- ACTIVITY -
Find and copy every line in the records that includes the string "function".

Records from a data collection
+++
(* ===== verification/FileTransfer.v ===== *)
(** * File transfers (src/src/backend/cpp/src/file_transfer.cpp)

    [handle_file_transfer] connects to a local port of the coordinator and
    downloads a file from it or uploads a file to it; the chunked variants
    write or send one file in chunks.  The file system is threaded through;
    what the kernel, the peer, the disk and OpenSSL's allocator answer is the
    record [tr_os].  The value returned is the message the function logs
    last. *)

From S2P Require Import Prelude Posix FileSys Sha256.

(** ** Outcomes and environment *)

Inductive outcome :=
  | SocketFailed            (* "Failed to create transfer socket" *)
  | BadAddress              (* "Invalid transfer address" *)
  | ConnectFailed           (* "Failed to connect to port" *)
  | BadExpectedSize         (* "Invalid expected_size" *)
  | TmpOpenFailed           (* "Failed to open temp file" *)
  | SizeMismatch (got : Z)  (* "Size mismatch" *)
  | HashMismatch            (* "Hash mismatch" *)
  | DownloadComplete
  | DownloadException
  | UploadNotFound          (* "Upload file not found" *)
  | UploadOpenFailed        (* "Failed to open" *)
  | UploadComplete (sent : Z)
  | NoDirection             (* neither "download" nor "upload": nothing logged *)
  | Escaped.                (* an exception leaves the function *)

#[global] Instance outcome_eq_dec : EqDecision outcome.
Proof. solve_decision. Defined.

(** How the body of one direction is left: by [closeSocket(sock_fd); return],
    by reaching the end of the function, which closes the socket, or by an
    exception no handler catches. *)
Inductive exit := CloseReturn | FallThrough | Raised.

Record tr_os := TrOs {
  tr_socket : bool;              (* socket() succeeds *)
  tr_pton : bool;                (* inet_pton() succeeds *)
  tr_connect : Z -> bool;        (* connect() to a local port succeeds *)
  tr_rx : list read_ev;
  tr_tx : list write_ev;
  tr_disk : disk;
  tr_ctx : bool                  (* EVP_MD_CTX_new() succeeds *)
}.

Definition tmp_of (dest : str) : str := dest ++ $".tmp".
+++
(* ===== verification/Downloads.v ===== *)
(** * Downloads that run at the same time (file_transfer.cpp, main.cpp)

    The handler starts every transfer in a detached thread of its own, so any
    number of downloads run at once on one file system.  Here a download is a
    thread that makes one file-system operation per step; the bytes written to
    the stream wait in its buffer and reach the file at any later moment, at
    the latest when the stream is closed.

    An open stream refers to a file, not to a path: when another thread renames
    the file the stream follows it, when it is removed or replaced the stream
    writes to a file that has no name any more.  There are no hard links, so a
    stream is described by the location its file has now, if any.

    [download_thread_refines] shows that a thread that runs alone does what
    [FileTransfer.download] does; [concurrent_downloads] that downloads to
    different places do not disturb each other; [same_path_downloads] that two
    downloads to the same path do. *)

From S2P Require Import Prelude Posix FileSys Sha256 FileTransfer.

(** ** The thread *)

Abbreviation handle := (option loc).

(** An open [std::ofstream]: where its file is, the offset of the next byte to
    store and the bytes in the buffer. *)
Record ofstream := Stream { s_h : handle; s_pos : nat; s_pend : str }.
+++
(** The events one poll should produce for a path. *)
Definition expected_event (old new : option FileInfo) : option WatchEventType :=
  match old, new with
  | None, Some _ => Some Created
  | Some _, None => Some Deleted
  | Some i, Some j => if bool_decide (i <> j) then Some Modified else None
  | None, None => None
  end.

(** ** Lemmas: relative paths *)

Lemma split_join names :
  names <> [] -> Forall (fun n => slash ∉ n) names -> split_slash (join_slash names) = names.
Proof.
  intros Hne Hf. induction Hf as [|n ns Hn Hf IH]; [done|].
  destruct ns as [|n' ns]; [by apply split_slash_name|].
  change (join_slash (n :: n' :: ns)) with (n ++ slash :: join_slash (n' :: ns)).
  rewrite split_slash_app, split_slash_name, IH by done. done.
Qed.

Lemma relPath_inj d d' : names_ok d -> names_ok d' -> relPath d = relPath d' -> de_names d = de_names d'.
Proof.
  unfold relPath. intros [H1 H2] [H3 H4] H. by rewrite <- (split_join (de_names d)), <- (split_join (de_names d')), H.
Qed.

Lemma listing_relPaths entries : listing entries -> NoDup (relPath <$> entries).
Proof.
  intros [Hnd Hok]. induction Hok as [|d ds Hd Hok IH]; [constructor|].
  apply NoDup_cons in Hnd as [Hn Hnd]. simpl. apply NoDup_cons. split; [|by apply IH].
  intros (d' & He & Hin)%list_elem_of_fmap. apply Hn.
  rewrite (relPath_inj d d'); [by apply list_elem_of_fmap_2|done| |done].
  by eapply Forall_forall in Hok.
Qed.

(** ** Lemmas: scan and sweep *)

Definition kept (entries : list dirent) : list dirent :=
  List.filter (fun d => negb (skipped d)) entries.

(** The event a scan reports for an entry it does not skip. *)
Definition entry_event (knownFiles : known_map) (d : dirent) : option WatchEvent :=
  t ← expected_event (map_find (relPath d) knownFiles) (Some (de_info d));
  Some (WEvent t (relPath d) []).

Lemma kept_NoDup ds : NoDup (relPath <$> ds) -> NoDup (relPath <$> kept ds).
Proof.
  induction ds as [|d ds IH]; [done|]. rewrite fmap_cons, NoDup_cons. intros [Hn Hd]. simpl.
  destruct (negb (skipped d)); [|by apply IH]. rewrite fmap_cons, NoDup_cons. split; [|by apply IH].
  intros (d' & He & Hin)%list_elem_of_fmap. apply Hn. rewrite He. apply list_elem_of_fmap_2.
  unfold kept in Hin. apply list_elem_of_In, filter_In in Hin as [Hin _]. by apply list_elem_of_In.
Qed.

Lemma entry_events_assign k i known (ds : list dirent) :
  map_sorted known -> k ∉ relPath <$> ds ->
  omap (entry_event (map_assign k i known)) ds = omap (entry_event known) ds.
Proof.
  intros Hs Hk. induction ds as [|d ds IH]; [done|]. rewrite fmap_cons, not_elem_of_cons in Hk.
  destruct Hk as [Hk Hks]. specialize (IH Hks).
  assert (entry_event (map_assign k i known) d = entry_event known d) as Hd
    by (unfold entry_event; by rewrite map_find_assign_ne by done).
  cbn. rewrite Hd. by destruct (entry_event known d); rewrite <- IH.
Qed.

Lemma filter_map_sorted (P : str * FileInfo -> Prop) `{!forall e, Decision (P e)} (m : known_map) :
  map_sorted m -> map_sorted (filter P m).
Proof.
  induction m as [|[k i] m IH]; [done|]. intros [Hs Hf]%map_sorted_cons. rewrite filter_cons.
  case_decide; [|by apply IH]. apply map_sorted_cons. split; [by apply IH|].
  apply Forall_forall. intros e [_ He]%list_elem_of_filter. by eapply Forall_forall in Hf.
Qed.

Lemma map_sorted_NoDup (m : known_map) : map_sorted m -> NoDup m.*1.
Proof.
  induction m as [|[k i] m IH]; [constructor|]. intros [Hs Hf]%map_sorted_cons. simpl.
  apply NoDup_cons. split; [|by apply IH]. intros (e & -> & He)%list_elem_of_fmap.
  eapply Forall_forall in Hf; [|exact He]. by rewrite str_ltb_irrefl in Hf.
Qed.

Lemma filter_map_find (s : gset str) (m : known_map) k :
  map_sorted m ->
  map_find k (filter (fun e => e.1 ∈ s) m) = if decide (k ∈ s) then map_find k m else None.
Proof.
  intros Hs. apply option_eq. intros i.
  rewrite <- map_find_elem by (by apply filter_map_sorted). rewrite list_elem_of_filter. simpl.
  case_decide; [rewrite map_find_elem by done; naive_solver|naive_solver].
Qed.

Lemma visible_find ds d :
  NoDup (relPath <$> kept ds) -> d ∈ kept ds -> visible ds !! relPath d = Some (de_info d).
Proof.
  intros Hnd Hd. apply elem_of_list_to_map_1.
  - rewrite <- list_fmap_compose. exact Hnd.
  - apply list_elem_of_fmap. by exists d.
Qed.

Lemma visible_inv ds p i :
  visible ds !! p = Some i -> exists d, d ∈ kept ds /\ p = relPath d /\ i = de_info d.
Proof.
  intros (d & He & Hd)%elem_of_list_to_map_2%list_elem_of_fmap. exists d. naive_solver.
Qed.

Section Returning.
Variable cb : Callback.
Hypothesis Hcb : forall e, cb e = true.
+++
- EXPECTED OUTPUT -
    record [tr_os].  The value returned is the message the function logs
  | Escaped.                (* an exception leaves the function *)
    by reaching the end of the function, which closes the socket, or by an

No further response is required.